## WORK INSTRUCTION
Set down exactly, from the records below, the line with "(** The reference implementation. *)" through the line with "rb_serialize b := Z.of_N <$> elements b;", and nothing else.

## THE DATA
Lemma collect_map_lookup l path av : NoDup l.*1 →
  collect_map l !! path = Some av ↔ (path, av) ∈ l.
Proof.
  unfold collect_map. intros Hn.
  assert (∀ m : gmap string AttributeValue, (∀ k, k ∈ l.*1 → m !! k = None) →
    foldl (λ m e, <[e.1 := e.2]> m) m l !! path = Some av ↔ (path, av) ∈ l ∨ m !! path = Some av)
    as Hgen.
  { induction l as [|[k v] l IH]; intros m Hm; cbn.
    - split; [by right|by intros [?%not_elem_of_nil|]].
    - cbn in Hn. apply NoDup_cons in Hn as [Hk Hn]. rewrite IH; [|done|].
      + rewrite elem_of_cons. destruct (decide (k = path)) as [->|Hne].
        * rewrite lookup_insert_eq, (Hm path) by (by left). naive_solver.
        * rewrite lookup_insert_ne by done. naive_solver.
      + intros k' Hk'. rewrite lookup_insert_ne by (intros ->; done). apply Hm. by right. }
  rewrite Hgen; [|done]. rewrite lookup_empty. naive_solver.
Qed.

(** The flattened label has, at the pointer of a field, the value of the field. *)
Lemma flatten_agrees (v : Value N) : plain v →
  ∃ attrs, flatten_json_pointers_map v = Some attrs ∧
  ∀ field, str_has "/" field = false → ∀ av,
    attrs !! pointer_normalizer field = Some av ↔
    ∃ leaf, get_value_by_path v field = Some leaf ∧ attribute_try_from leaf = Ok av.
Proof.
  intros Hp. destruct (plain_adds v Hp "" 0 []) as (new & E & Hn & M).
  exists (collect_map new). split.
  { unfold flatten_json_pointers_map, flatten_json_pointers, flatten_json_pointers_with_config,
      flatten_json_pointer_inner. cbn. by rewrite E. }
  intros field Hf av. rewrite collect_map_lookup, M by done. rewrite <-pointer_split.
  unfold get_value_by_path. split.
  - intros (keys & F & Ek & L). apply pointer_inj in Ek; [by subst keys|by apply str_split_has|done].
  - intros L. exists (str_split "." field). split_and!; [by apply str_split_has|done|exact L].
Qed.

End agreement.

(** ** What flattening leaves out *)

(** A null anywhere in a label panics; the keys are not escaped, so that two labels can have the
    same pointers; empty containers have no entry. *)
Lemma flatten_limits (N := json_number) :
  flatten_json_pointers (N := N) (VObject [("a", VNull)]) = None ∧
  flatten_json_pointers (N := N) (VObject [("a/b", VBool true)]) =
    flatten_json_pointers (VObject [("a", VObject [("b", VBool true)])]) ∧
  flatten_json_pointers (N := N) (VObject [("a", VArray [])]) = Some [].
Proof. by split_and!. Qed.
(** On floats; a strict lower bound and an inclusive upper bound are wrong at equality. *)
Lemma float_matches_exact op (n : N) x y : get_compare_value op = Some x → is_range_op op = true →
  op_ok op → as_f64 n = Some y → x ≠ f_neg_zero → y ≠ f_neg_zero →
  (match op with Gt _ | Lte _ => x ≠ y | _ => True end) →
  float_matches op y ↔ eval_compare op (VNumber n) = true.
Proof.
  intros Ho Hop Hok Ey Hnx Hny Hne.
  pose proof (as_f64_finite n y Ey) as [Hry Hfy].
  assert ((0 ≤ x < 2 ^ 64) ∧ f_is_finite x = true) as [Hrx Hfx]
    by (destruct op; cbn in *; simplify_eq; done).
  assert (∀ z, f_is_finite z = true → f_is_nan z = false) as Hnan.
  { unfold f_is_nan, f_is_finite. intros z ?%Z.ltb_lt. apply Z.ltb_ge. lia. }
  pose proof (encode_f64_lt x y Hrx Hry Hnx Hny). pose proof (encode_f64_lt y x Hry Hrx Hny Hnx).
  pose proof (f_value_inj x y Hrx Hry Hnx Hny).
  destruct op; try done; cbn in Ho; simplify_eq; cbn [eval_compare value_as_f64 float_matches];
    rewrite Ey; unfold f_lt, f_le; rewrite !Hnan by done; cbn [negb andb];
    rewrite ?Z.ltb_lt, ?Z.leb_le; lia.
Qed.

End bounds_theory.
(* ===== verification/LabelIndex.v ===== *)
(** * Label filters: the inverted index

    Models [GenericIndex] of [diskann-label-filter/src/kv_index/] ([generic_index.rs],
    [inverted_index_provider_impl.rs], [posting_list_accessor_impl.rs], [error.rs]) over the traits
    [KvStore] and [PostingList] ([traits/kv_store_traits.rs], [traits/posting_list_trait.rs]).

    - Class [Roaring] with [RoaringLaws]: the bitmaps of the [roaring] crate, sets of numbers;
    - Class [PostingList] with [PostingListLaws], and its instance [RoaringPostingList], which
      stores ids as 32-bit numbers;
    - Class [KvStore] with [KvStoreLaws]: an ordered map of byte strings whose operations succeed;
    - Section [index]: the operations, with the errors of the store passed on;
    - Section [refinement]: the store of an index represents a map from documents to attributes,
      and insertion, deletion and update act on this map.

    The codec is [DefaultKeyCodec].  The order in which the attributes of a document are iterated
    (a hash map) is a parameter.  The text of an error source is the error itself. *)

From Stdlib Require Import Ascii.
From stdpp Require Import strings pretty.
From S2P Require Import Prelude Strings Bytes LabelJson LabelFlatten LabelKeys.

(** ** Bitmaps *)

Class Roaring (B : Type) := {
  rb_new : B;
  rb_contains : B → N → bool;
  rb_insert : B → N → B * bool;
  rb_remove : B → N → B * bool;
  rb_union : B → B → B;
  rb_intersection : B → B → B;
  rb_difference : B → B → B;
  rb_len : B → N;
  rb_iter : B → list N;
  rb_serialize : B → list Z;
  rb_deserialize : list Z → option B;
}.

Class RoaringLaws (B : Type) `{Roaring B} := {
  rb_set : B → gset N;
  rb_new_law : rb_set rb_new = ∅;
  rb_contains_law : ∀ b x, rb_contains b x = bool_decide (x ∈ rb_set b);
  rb_insert_law : ∀ b x, rb_set (rb_insert b x).1 = {[x]} ∪ rb_set b ∧
    (rb_insert b x).2 = bool_decide (x ∉ rb_set b);
  rb_remove_law : ∀ b x, rb_set (rb_remove b x).1 = rb_set b ∖ {[x]} ∧
    (rb_remove b x).2 = bool_decide (x ∈ rb_set b);
  rb_union_law : ∀ a b, rb_set (rb_union a b) = rb_set a ∪ rb_set b;
  rb_intersection_law : ∀ a b, rb_set (rb_intersection a b) = rb_set a ∩ rb_set b;
  rb_difference_law : ∀ a b, rb_set (rb_difference a b) = rb_set a ∖ rb_set b;
  rb_len_law : ∀ b, rb_len b = N.of_nat (size (rb_set b));
  rb_iter_law : ∀ b, NoDup (rb_iter b) ∧ ∀ x, x ∈ rb_iter b ↔ x ∈ rb_set b;
  rb_serialize_law : ∀ b, ∃ b', rb_deserialize (rb_serialize b) = Some b' ∧ rb_set b' = rb_set b;
}.

(** The reference implementation. *)
#[global] Instance set_roaring : Roaring (gset N) := {
  rb_new := ∅;
  rb_contains b x := bool_decide (x ∈ b);
  rb_insert b x := ({[x]} ∪ b, bool_decide (x ∉ b));
  rb_remove b x := (b ∖ {[x]}, bool_decide (x ∈ b));
  rb_union a b := a ∪ b;
  rb_intersection a b := a ∩ b;
  rb_difference a b := a ∖ b;
  rb_len b := N.of_nat (size b);
  rb_iter b := elements b;
  rb_serialize b := Z.of_N <$> elements b;
  rb_deserialize l := Some (list_to_set (Z.to_N <$> l));
}.

#[global] Instance set_roaring_laws : RoaringLaws (gset N).
Proof.
  refine {| rb_set b := b |}; try done.
  - intros b. cbn. split; [apply NoDup_elements|]. intros. apply elem_of_elements.
  - intros b. eexists. split; [done|].
    transitivity (list_to_set (elements b) : gset N); [|apply list_to_set_elements_L].
    apply (f_equal (list_to_set (C := gset N))). unfold rb_serialize, set_roaring.
    induction (elements b) as [|x l IH]; [done|]. cbn. by rewrite N2Z.id; f_equal.
Defined.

## WRITTEN RESPONSE
(** The reference implementation. *)
#[global] Instance set_roaring : Roaring (gset N) := {
  rb_new := ∅;
  rb_contains b x := bool_decide (x ∈ b);
  rb_insert b x := ({[x]} ∪ b, bool_decide (x ∉ b));
  rb_remove b x := (b ∖ {[x]}, bool_decide (x ∈ b));
  rb_union a b := a ∪ b;
  rb_intersection a b := a ∩ b;
  rb_difference a b := a ∖ b;
  rb_len b := N.of_nat (size b);
  rb_iter b := elements b;
  rb_serialize b := Z.of_N <$> elements b;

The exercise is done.